**Assignment:** Copy out all of the entries, keeping every word the same.

(Stored data entries)
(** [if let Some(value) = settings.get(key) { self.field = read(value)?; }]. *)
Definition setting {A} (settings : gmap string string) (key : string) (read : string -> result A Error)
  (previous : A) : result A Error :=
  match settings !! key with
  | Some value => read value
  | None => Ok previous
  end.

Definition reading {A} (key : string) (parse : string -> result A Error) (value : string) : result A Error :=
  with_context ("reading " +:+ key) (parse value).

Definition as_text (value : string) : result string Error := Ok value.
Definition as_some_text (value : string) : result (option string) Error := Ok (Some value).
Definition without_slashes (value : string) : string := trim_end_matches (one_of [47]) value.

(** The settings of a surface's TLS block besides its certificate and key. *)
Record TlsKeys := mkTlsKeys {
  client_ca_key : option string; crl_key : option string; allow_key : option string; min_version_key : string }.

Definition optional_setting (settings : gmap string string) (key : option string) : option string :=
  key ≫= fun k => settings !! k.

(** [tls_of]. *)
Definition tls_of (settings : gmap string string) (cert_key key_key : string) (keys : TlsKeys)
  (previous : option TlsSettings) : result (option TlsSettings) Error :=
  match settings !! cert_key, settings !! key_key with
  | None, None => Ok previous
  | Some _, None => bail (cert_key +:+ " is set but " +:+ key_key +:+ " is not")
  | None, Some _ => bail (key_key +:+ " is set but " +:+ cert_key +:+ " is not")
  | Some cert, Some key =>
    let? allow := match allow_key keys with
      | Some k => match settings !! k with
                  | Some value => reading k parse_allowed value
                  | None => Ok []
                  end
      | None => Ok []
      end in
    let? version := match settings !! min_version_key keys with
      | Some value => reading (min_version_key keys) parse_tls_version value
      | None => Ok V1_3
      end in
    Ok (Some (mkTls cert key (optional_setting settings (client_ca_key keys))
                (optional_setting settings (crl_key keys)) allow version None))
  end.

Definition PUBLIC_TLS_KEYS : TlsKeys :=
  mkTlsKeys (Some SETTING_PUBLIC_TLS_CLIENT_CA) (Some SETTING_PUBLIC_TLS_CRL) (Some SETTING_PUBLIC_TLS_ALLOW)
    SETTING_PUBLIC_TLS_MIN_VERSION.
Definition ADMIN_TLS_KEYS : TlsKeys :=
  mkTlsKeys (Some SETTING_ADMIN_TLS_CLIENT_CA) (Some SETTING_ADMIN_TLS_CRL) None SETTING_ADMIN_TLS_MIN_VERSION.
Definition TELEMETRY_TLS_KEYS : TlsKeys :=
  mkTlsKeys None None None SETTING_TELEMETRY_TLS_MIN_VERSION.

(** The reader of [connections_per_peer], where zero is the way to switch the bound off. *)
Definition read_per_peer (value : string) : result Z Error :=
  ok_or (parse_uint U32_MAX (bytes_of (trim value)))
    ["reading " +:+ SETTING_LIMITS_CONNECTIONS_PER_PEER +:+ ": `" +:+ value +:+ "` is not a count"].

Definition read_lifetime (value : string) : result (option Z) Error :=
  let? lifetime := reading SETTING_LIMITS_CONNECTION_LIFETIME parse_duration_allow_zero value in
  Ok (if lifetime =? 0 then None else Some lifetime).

**Exercise response:**
(** [if let Some(value) = settings.get(key) { self.field = read(value)?; }]. *)
Definition setting {A} (settings : gmap string string) (key : string) (read : string -> result A Error)
  (previous : A) : result A Error :=
  match settings !! key with
  | Some value => read value
  | None => Ok previous
  end.

Definition reading {A} (key : string) (parse : string -> result A Error) (value : string) : result A Error :=
  with_context ("reading " +:+ key) (parse value).

Definition as_text (value : string) : result string Error := Ok value.
Definition as_some_text (value : string) : result (option string) Error := Ok (Some value).
Definition without_slashes (value : string) : string := trim_end_matches (one_of [47]) value.

(** The settings of a surface's TLS block besides its certificate and key. *)
Record TlsKeys := mkTlsKeys {
  client_ca_key : option string; crl_key : option string; allow_key : option string; min_version_key : string }.

Definition optional_setting (settings : gmap string string) (key : option string) : option string :=
  key ≫= fun k => settings !! k.

(** [tls_of]. *)
Definition tls_of (settings : gmap string string) (cert_key key_key : string) (keys : TlsKeys)
  (previous : option TlsSettings) : result (option TlsSettings) Error :=
  match settings !! cert_key, settings !! key_key with
  | None, None => Ok previous
  | Some _, None => bail (cert_key +:+ " is set but " +:+ key_key +:+ " is not")
  | None, Some _ => bail (key_key +:+ " is set but " +:+ cert_key +:+ " is not")
  | Some cert, Some key =>
    let? allow := match allow_key keys with
      | Some k => match settings !! k with
                  | Some value => reading k parse_allowed value
                  | None => Ok []
                  end
      | None => Ok []
      end in
    let? version := match settings !! min_version_key keys with
      | Some value => reading (min_version_key keys) parse_tls_version value
      | None => Ok V1_3
      end in
    Ok (Some (mkTls cert key (optional_setting settings (client_ca_key keys))
                (optional_setting settings (crl_key keys)) allow version None))
  end.

Definition PUBLIC_TLS_KEYS : TlsKeys :=
  mkTlsKeys (Some SETTING_PUBLIC_TLS_CLIENT_CA) (Some SETTING_PUBLIC_TLS_CRL) (Some SETTING_PUBLIC_TLS_ALLOW)
    SETTING_PUBLIC_TLS_MIN_VERSION.
Definition ADMIN_TLS_KEYS : TlsKeys :=
  mkTlsKeys (Some SETTING_ADMIN_TLS_CLIENT_CA) (Some SETTING_ADMIN_TLS_CRL) None SETTING_ADMIN_TLS_MIN_VERSION.
Definition TELEMETRY_TLS_KEYS : TlsKeys :=
  mkTlsKeys None None None SETTING_TELEMETRY_TLS_MIN_VERSION.

(** The reader of [connections_per_peer], where zero is the way to switch the bound off. *)
Definition read_per_peer (value : string) : result Z Error :=
  ok_or (parse_uint U32_MAX (bytes_of (trim value)))
    ["reading " +:+ SETTING_LIMITS_CONNECTIONS_PER_PEER +:+ ": `" +:+ value +:+ "` is not a count"].

Definition read_lifetime (value : string) : result (option Z) Error :=
  let? lifetime := reading SETTING_LIMITS_CONNECTION_LIFETIME parse_duration_allow_zero value in
  Ok (if lifetime =? 0 then None else Some lifetime).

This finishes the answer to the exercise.